Aims
Metabolic dysfunction–associated steatotic liver disease (MASLD) has emerged as the leading cause of chronic liver disease and may exert systemic oncogenic effects. Evidence linking MASLD to colorectal neoplasia in European populations is limited. We aimed to assess whether MASLD is independently associated with a higher prevalence and distinct histologic profile of colorectal premalignant lesions.
Methods
We performed a retrospective, matched case–control study including 150 consecutive adults who underwent complete colonoscopy between January and December 2024. Seventy-five patients with ultrasonographically confirmed MASLD were matched 1:1 to controls by age, sex, residence, and presence of obesity or diabetes. Demographic, metabolic, endoscopic, and histopathologic data were collected. Logistic regression adjusted for metabolic covariates was used to determine the independent association between MASLD and colorectal polyp prevalence.
Results
Colorectal polyps were identified in 39 of 75 MASLD patients (52.0%) versus 20 of 75 controls (26.7%) (χ² = 6.77, p = 0.009).

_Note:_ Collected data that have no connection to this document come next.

(* ===== verification/DungeonRoomProofs.v ===== *)
(** * What holds in every room

    The health of players, the state of bots, the numbering of messages and items; what a
    client has been told about the others in its room; how long items lie on the ground. *)

From S2P Require Import Prelude Text Dungeon DungeonRegions DungeonProofs Float32 Outbox AStar DungeonRoom DungeonBots.

#[local] Open Scope Z_scope.
#[local] Set Warnings "-clear-no-such-hyp".

Section Proofs.
Context `{EnvOk, PriorityQueue}.

(** ** Changes that concern nobody's presence *)

(** What sending looks at: session, worker, and whether the client is ready. *)
Record seat := mkSeat { seat_session : Z; seat_worker : Z; seat_ring : bool; seat_ready : bool }.
Definition seat_of (ps : PlayerState) : seat := mkSeat (session_id ps) (worker_id ps) (worker_ring ps) (scene_ready ps).
Definition seats (r : game_room) : gmap Z seat := seat_of <$> players_ r.

(** Messages that do not change what a client knows of the others' presence. *)
Definition neutral (m : server_msg) : Prop :=
  match m with
  | S_CREATE_ROOM _ _ _ | S_JOIN_ROOM _ _ _ | S_PORTAL _ _ _ | S_PLAYER_LIST _ | S_SPAWN _ | S_DESPAWN _ => False
  | _ => True
  end.

Definition neutral_out (e : Z * OutboundMessage payload) : Prop :=
  match out_body e.2 with Some (Packet m) => neutral m | _ => True end.

(** Messages are numbered one after the other. *)
Definition numbered (r : game_room) : Prop :=
  out_seq <$> (sent_ r).*2 = seqZ 1 (next_room_seq_ r - 1) ∧ 1 ≤ next_room_seq_ r ∧
  Forall (λ e, out_room e.2 = id_ r) (sent_ r).

(** ** Health *)

(** A player has its own number and between none and all of its health; it is dead exactly
    when it has none. *)
Definition fit (pid : Z) (ps : PlayerState) : Prop :=
  player_id ps = pid ∧ max_hp ps = 100 ∧ 0 ≤ hp ps ≤ max_hp ps ∧ (is_dead ps = true ↔ hp ps = 0).

(** The manager takes a live bot to have all of its health. *)
Definition bot_fit (i : Z) (b : BotState) : Prop :=
  bot_id b = i ∧ bot_max_hp b = 100 ∧ (bot_is_dead b = false → bot_hp b = 100).

Definition item_fit (next g : Z) (it : GroundItem) : Prop := ground_id it = g ∧ 1 ≤ g < next.

Definition fits (r : game_room) : Prop := map_Forall fit (players_ r).

(** The bots, the items and the messages of a room are in order. *)
Record tidy (r : game_room) : Prop := {
  s_bots : map_Forall bot_fit (bots_ r);
  s_items : map_Forall (item_fit (nextGroundId_ r)) (ground_items_ r);
  s_next : 1 ≤ nextGroundId_ r;
  s_numbered : numbered r;
}.

(** A change that concerns nobody's presence. *)
Record hush (r r' : game_room) : Prop := {
  q_seats : seats r' = seats r;
  q_base : base_players_ r' = base_players_ r;
  q_id : id_ r' = id_ r;
  q_sent : ∃ more, sent_ r' = sent_ r ++ more ∧ Forall neutral_out more;
  q_tidy : tidy r → tidy r';
  q_next_bot : next_bot_id_ r' = next_bot_id_ r;
  q_built : unbuilt_ r' = 0%nat → unbuilt_ r = 0%nat;
}.

(** One that also keeps the health of players right. *)
Definition quiet (r r' : game_room) : Prop := hush r r' ∧ (tidy r → fits r → fits r').

Lemma hush_refl r : hush r r.
Proof. split; try done. exists []. by rewrite app_nil_r. Qed.

Lemma hush_trans r r1 r2 : hush r r1 → hush r1 r2 → hush r r2.
Proof.
  intros [A1 A2 A3 (m1 & A4 & A4') A5 A6 A7] [B1 B2 B3 (m2 & B4 & B4') B5 B6 B7]. split; try congruence; [|auto|auto].
  exists (m1 ++ m2). rewrite B4, A4, <- app_assoc. split; [done|]. by apply Forall_app.
Qed.

Lemma quiet_refl r : quiet r r.
Proof. split; [apply hush_refl|done]. Qed.

Lemma quiet_trans r r1 r2 : quiet r r1 → quiet r1 r2 → quiet r r2.
Proof. intros [A1 A2] [B1 B2]. split; [by eapply hush_trans|]. intros HT HF. apply B2; [by apply A1|by apply A2]. Qed.

Lemma numbered_enqueue r sid wid body : numbered r → numbered (enqueue sid wid body r).
Proof.
  intros (Hs & Hn & Hr). unfold numbered, enqueue. cbn. split_and!; [|lia|by apply Forall_app; split; [|constructor]].
  rewrite !fmap_app, Hs. cbn. replace (next_room_seq_ r + 1 - 1) with (next_room_seq_ r - 1 + 1) by lia.
  rewrite seqZ_app by lia. f_equal. rewrite (seqZ_cons _ 1) by lia. cbn. f_equal. lia.
Qed.

Lemma tidy_enqueue r sid wid body : tidy r → tidy (enqueue sid wid body r).
Proof. intros [S1 S2 S3 S4]. split; try done. by apply numbered_enqueue. Qed.

Lemma quiet_enqueue r sid wid m : neutral m → quiet r (enqueue sid wid (Packet m) r).
Proof.
  intros Hm. split; [|done]. split; try done; [|apply tidy_enqueue]. exists [(wid, mkOut sid (id_ r) (next_room_seq_ r) (Some (Packet m)))].
  split; [done|]. by constructor.
Qed.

MASLD was independently associated with an increased likelihood of colorectal polyps (adjusted OR 3.04, 95% CI 1.49–6.22, p = 0.002). Adenomatous histology predominated in MASLD (80% tubular/tubulovillous/villous, including 13% with high-grade dysplasia), whereas hyperplastic lesions were more common in controls. No significant difference was found in polyp size or location.
Conclusions
MASLD was independently associated with a threefold higher prevalence of colorectal adenomas. These results identify MASLD as a metabolic risk enhancer for colorectal carcinogenesis and support early colonoscopic screening in metabolically vulnerable populations.
(Note: The full manuscript based on this abstract has been submitted to Diseases of the Colon & Rectum and is currently under editorial review. The data have not been published or presented elsewhere.)